La puerta se abrió. Una mujer madura les miró, como mira el camuflado autillo creyéndose invisible. Su rostro no había perdido la hermosura que disfrutara y difundiese, cuya significativa porción retenía. No cubría su cabello, pues flotaba suelto, rizado, lustroso, muy blanco. Un manto violeta vestía su cuerpo, menos las manos, desnudas, largas e inquietas. Calzaba sandalias. Colgaba de su cuello un amuleto plateado.
Me llamo Eucrocia Filojalia; hermana Eucrocia.
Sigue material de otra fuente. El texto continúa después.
(** C32: [createISISBlock] on a block with valid parameters: when the links of
    the grid and the link to the emulated router fit the block's /8, it returns,
    the simulated links come in pairs of opposite ends, no link address is used
    twice, and the link addresses it adds are the destinations of the flow that
    [createAllTrafficFlows] makes for the block plus the two of the link to the
    router, outside the grid; when they do not fit, the test fails. *)
Theorem block_addresses_are_flow_destinations src dst b idx top :
  block_ok b -> (idx < length (cfg_devices top))%nat ->
  if linkCount b + 2 <=? 2 ^ 24 then
    exists top' router L, createISISBlock b idx top = (Ret tt, top') /\
      let dsts := createAllTrafficFlows src dst [b] ≫= flow_dsts in
      linkAddrs (cfg_devices top') ≡ₚ linkAddrs (cfg_devices top) ++ dsts ++ router /\
      length router = 2%nat /\ NoDup (dsts ++ router) /\
      links (cfg_devices top') ≡ₚ links (cfg_devices top) ++ L /\ paired L
  else exists top', createISISBlock b idx top = (Panic, top').
Proof.
  intros Hb Hidx. pose proof (createISISBlock_cases b idx top Hb Hidx) as H.
  pose proof (linkCount_nonneg b Hb) as H0.
  destruct (Z.leb_spec (linkCount b + 2) (2 ^ 24)) as [Hf|]; [|done].
  destruct H as (top' & E & HA). destruct (ba_links _ _ _ HA) as (L & HL & P).
  exists top', (map v4text (seqZ (block_start b + linkCount b) 2)), L. split; [done|]. cbv zeta.
  rewrite block_flow_dsts by done. rewrite <- map_app, <- seqZ_app by lia. split; [exact (ba_addrs _ _ _ HA)|].
  split; [done|]. split; [|done]. destruct Hb as (_ & _ & _ & Ho & _).
  apply seqZ_text_NoDup; unfold block_start; lia.
Qed.

Definition sample_block : ISISOTGBlock := {|
  b_Name := "block1"; b_Col := 2; b_Row := 3; b_ISISIDFirstOct := "64"; b_LinkIP4FirstOct := 100;
  b_V4Pfx := {| pfx_FirstOctet := "101"; pfx_Len := 32; pfx_Count := 1 |};
  b_V6Pfx := {| pfx_FirstOctet := ""; pfx_Len := 0; pfx_Count := 0 |}; b_LinkMultiplier := 2 |}.
Definition sample_router : AteEmulatedRouterData := {|
  er_Name := "R1"; er_DUTIPv4 := "192.0.2.1"; er_ATEIPv4 := "192.0.2.2"; er_LinkIPv4PLen := 30;
  er_DUTIPv6 := "2001:db8::1"; er_ATEIPv6 := "2001:db8::2"; er_LinkIPv6PLen := 126;
  er_EthMAC := "02:11:01:00:00:04"; er_ISISAreaAddress := "490001"; er_ISISSysID := "640000000001";
  er_VlanID := 10; er_ISISBlocks := [sample_block]; er_ISISLSPRefreshInterval := 0; er_ISISSPLifetime := 0 |}.
Definition sample_lag : ATELagData := {|
  l_Name := "lag1"; l_Mac := "02:11:01:00:00:01";
  l_Ports := [ {| ap_Mac := "02:11:01:00:00:02"; ap_OndatraPortIdx := 0 |};
               {| ap_Mac := "02:11:01:00:00:03"; ap_OndatraPortIdx := 1 |} ];
  l_Erouters := [sample_router] |}.
Definition sample_ate : ATEData := {|
  a_Lags := [sample_lag]; a_TrafficFlowsMap := [(sample_router, [sample_router])]; a_ConfigureISIS := true |}.

Lemma sample_block_ok : block_ok sample_block.
Proof. unfold block_ok. cbn. split_and!; done || lia. Qed.

Lemma block_addresses_witness :
  exists top' router L,
    createISISBlock sample_block 0 (set_devices NewConfig [emulatedRouter "lag1" sample_router]) = (Ret tt, top') /\
    let dsts := createAllTrafficFlows sample_router sample_router [sample_block] ≫= flow_dsts in
    linkAddrs (cfg_devices top') ≡ₚ ["192.0.2.2"] ++ dsts ++ router /\
    length router = 2%nat /\ NoDup (dsts ++ router) /\
    links (cfg_devices top') ≡ₚ [] ++ L /\ paired L.
Proof.
  exact (block_addresses_are_flow_destinations sample_router sample_router sample_block 0
    (set_devices NewConfig [emulatedRouter "lag1" sample_router]) sample_block_ok (Nat.lt_0_succ 0)).
Defined.

Lemma str_app_inj_length a b c d : String.length a = String.length b -> a +:+ c = b +:+ d -> a = b.
Proof.
  revert b. induction a as [|x a IH]; intros [|y b] Hl E; try discriminate Hl; [done|].
  rewrite !str_app_cons in E. injection E as -> E. injection Hl as Hl. f_equal. by apply IH.
Qed.

Lemma systemIDs_NoDup oct n : Z.of_nat n <= 65536 -> NoDup (map (fun i => oct +:+ systemID_tail i) (seq 0 n)).
Proof.
  intros Hn. apply (NoDup_fmap_2_strong (fun i => oct +:+ systemID_tail i)); [|apply NoDup_seq].
  intros i j Hi%elem_of_seq Hj%elem_of_seq E. apply (inj (String.app oct)) in E.
  destruct (systemID_tail_facts i) as [_ Vi]; [lia|]. destruct (systemID_tail_facts j) as [_ Vj]; [lia|].
  rewrite E, Vj in Vi. injection Vi as Vi. lia.
Qed.

(** The system IDs that a block gives to its routers are twelve digits when
    the block's octet has two, are pairwise different, and are different from
    those of a block with another octet. *)
Theorem block_systemIDs_unique b1 b2 idx1 idx2 top t1 t2 :
  block_fits b1 -> block_fits b2 -> String.length (b_ISISIDFirstOct b1) = 2%nat ->
  String.length (b_ISISIDFirstOct b2) = 2%nat -> b_ISISIDFirstOct b1 <> b_ISISIDFirstOct b2 ->
  (idx1 < length (cfg_devices top))%nat -> (idx2 < length (cfg_devices t1))%nat ->
  createISISBlock b1 idx1 top = (Ret tt, t1) -> createISISBlock b2 idx2 t1 = (Ret tt, t2) ->
  exists ids1 ids2, map dev_system (cfg_devices t2) = map dev_system (cfg_devices top) ++ ids1 ++ ids2 /\
    Z.of_nat (length ids1) = b_Row b1 * b_Col b1 /\ Z.of_nat (length ids2) = b_Row b2 * b_Col b2 /\
    NoDup (ids1 ++ ids2) /\ Forall (fun id => String.length id = 12%nat) (ids1 ++ ids2).
Proof.
  intros [H1 F1] [H2 F2] L1 L2 Hne Hi1 Hi2 E1 E2.
  pose proof (createISISBlock_cases b1 idx1 top H1 Hi1) as C1. destruct (Z.leb_spec (linkCount b1 + 2) (2 ^ 24)); [|lia].
  pose proof (createISISBlock_cases b2 idx2 t1 H2 Hi2) as C2. destruct (Z.leb_spec (linkCount b2 + 2) (2 ^ 24)); [|lia].
  destruct C1 as (t1' & E1' & A1), C2 as (t2' & E2' & A2). rewrite E1 in E1'. rewrite E2 in E2'.
  injection E1' as <-. injection E2' as <-.
  destruct H1 as (R1 & K1 & _), H2 as (R2 & K2 & _).
  assert (forall b i, String.length (b_ISISIDFirstOct b) = 2%nat -> 1 < b_Row b <= 255 -> 1 < b_Col b <= 255 ->
    i ∈ seq 0 (Z.to_nat (b_Row b) * Z.to_nat (b_Col b)) -> String.length (b_ISISIDFirstOct b +:+ systemID_tail i) = 12%nat) as Hlen.
  { intros b i Hl Hr Hc Hi%elem_of_seq. rewrite str_length_app, Hl.
    destruct (systemID_tail_facts i) as [-> _]; [nia|done]. }
  eexists _, _. rewrite (ba_systems _ _ _ A2), (ba_systems _ _ _ A1), <- app_assoc. split; [reflexivity|].
  rewrite !length_map, !length_seq. split; [lia|]. split; [lia|]. split.
  - apply NoDup_app. split; [apply systemIDs_NoDup; nia|]. split; [|apply systemIDs_NoDup; nia].
    intros x (i & -> & Hi)%list_elem_of_fmap (j & E & Hj)%list_elem_of_fmap. apply Hne.
    eapply str_app_inj_length; [|exact E]. congruence.
  - apply Forall_app. split; apply Forall_forall; intros x (i & -> & Hi)%list_elem_of_fmap; by apply Hlen.
Qed.

Definition second_block : ISISOTGBlock := {|
  b_Name := "block2"; b_Col := 2; b_Row := 2; b_ISISIDFirstOct := "65"; b_LinkIP4FirstOct := 110;
  b_V4Pfx := {| pfx_FirstOctet := ""; pfx_Len := 0; pfx_Count := 0 |};
  b_V6Pfx := {| pfx_FirstOctet := "2001"; pfx_Len := 64; pfx_Count := 5 |}; b_LinkMultiplier := 1 |}.
Definition sample_top : Config := set_devices NewConfig [emulatedRouter "lag1" sample_router].

Lemma block_systemIDs_witness :
  let t1 := snd (createISISBlock sample_block 0 sample_top) in
  let t2 := snd (createISISBlock second_block 0 t1) in
  exists ids1 ids2, map dev_system (cfg_devices t2) = [""] ++ ids1 ++ ids2 /\
    Z.of_nat (length ids1) = 6 /\ Z.of_nat (length ids2) = 4 /\
    NoDup (ids1 ++ ids2) /\ Forall (fun id => String.length id = 12%nat) (ids1 ++ ids2).
Proof.
  apply (block_systemIDs_unique sample_block second_block 0 0 sample_top
    (snd (createISISBlock sample_block 0 sample_top))).
  - split; [exact sample_block_ok|]. vm_compute. congruence.
  - split; [|vm_compute; congruence]. unfold block_ok. cbn. split_and!; done || lia.
  - reflexivity.
  - reflexivity.
  - cbn. congruence.
  - cbn. lia.
  - vm_compute. lia.
  - vm_compute. reflexivity.
  - vm_compute. reflexivity.
Defined.

(** For every map of traffic flows between routers of the LAGs, in every
    order: [ConfigureATE] returns when the blocks fit their /8, and each flow
    that [AppendTrafficFlows] makes is sent and received by IPv4 addresses of the
    configuration and, with IS-IS configured, every destination of the flow is an
    address of the configuration. *)
Theorem flows_match_configuration ports d :
  (a_ConfigureISIS d = true ->
   forall l er, l ∈ a_Lags d -> er ∈ l_Erouters l -> Forall block_fits (er_ISISBlocks er)) ->
  (forall src dsts er, (src, dsts) ∈ a_TrafficFlowsMap d -> er ∈ src :: dsts ->
   exists l, l ∈ a_Lags d /\ er ∈ l_Erouters l) ->
  exists top, ConfigureATE ports d = Ret top /\
    forall f, f ∈ AppendTrafficFlows d [] ->
      fl_tx f ++ fl_rx f ⊆ ip4Names (cfg_devices top) /\
      (a_ConfigureISIS d = true -> flow_dsts f ⊆ linkAddrs (cfg_devices top)).
Proof.
  intros Hb Hm. destruct (ConfigureATE_run ports d Hb) as (top & E & HR). exists top. split; [done|].
  intros f Hf. unfold AppendTrafficFlows in Hf. rewrite app_nil_l in Hf.
  apply list_elem_of_bind in Hf as ([src dsts] & Hf & Hsd). cbn [fst snd] in Hf.
  apply list_elem_of_bind in Hf as (dst & Hf & Hdst).
  apply list_elem_of_fmap in Hf as (b & -> & Hbl).
  destruct (Hm src dsts src Hsd ltac:(by left)) as (l1 & Hl1 & Hs).
  destruct (Hm src dsts dst Hsd ltac:(by right)) as (l2 & Hl2 & Hd).
  destruct (HR l1 src Hl1 Hs) as [Hsrc _], (HR l2 dst Hl2 Hd) as [Hdst' Hblocks].
  split.
  - cbn [fl_tx fl_rx createAppendIPV4Flow app]. rewrite !str_app_assoc.
    intros y [->|[->|[]%elem_of_nil]%elem_of_cons]%elem_of_cons; done.
  - intros Hi. specialize (Hb Hi l2 dst Hl2 Hd). rewrite Forall_forall in Hb.
    pose proof (block_flow_dsts src dst b (Hb b Hbl)) as Hfd.
    cbn [createAllTrafficFlows map] in Hfd. rewrite bind_cons, app_nil_r in Hfd. rewrite Hfd. by apply Hblocks.
Qed.

Definition sample_port (name : string) : OndatraPort := {| op_ID := name; op_100GBASEFR := true |}.

Lemma flows_match_configuration_witness :
  exists top, ConfigureATE sample_port sample_ate = Ret top /\
    forall f, f ∈ AppendTrafficFlows sample_ate [] ->
      fl_tx f ++ fl_rx f ⊆ ip4Names (cfg_devices top) /\
      (a_ConfigureISIS sample_ate = true -> flow_dsts f ⊆ linkAddrs (cfg_devices top)).
Proof.
  apply (flows_match_configuration sample_port sample_ate).
  - intros _ l er ->%list_elem_of_singleton ->%list_elem_of_singleton. apply Forall_singleton.
    split; [exact sample_block_ok|]. vm_compute. congruence.
  - intros src dsts er [= -> ->]%list_elem_of_singleton Her. exists sample_lag. split; [by left|].
    set_solver.
Defined.

(** The Ethernet interfaces of the member ports of a LAG all have the same
    name, made of the LAG and its index, so the names of a LAG of two ports are
    not unique. *)
Theorem lag_members_share_name ports i l :
  map (fun m => lp_ethName (snd m)) (lagMembers ports i l) =
  replicate (length (l_Ports l)) (l_Name l +:+ "." +:+ Itoa (Z.of_nat i + 1)).
Proof. unfold lagMembers. rewrite map_map. induction (l_Ports l) as [|p ps IH]; [done|]. cbn. by f_equal. Qed.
Tras dejar las bestias en establo y acercarles el forraje, y después de presentados, Eucrocia les condujo a través de un pasadizo cavernoso abierto en el interior de la ermita, hasta un claustro interior en cuyo patio, allí donde iban a parar las aguas, crecía un madroño a la luz de una esclarecida claraboya. Todo hacía pensar en un monasterio o comuna underground. En su lateral sur, unas escaleras trasladaban abajo por un laberinto de pasillos con puertas laterales como de hostería. Extrañas enredaderas y líquenes colgaban de techos y paredes a modo de lámparas y apliques rutilantes, irradiando luz dorada, tenue, suficiente para no tropezar. Por fin llegaron a un gran salón minimalista con pinta de refectorio, en su centro una gran mesa redonda rodeada de muchas sillas, más allá de la estancia se adivinaba al trasluz de los vegetales refulgentes la cristalera de una gran biblioteca con oscuras figuras cabeceando ante amplios atriles.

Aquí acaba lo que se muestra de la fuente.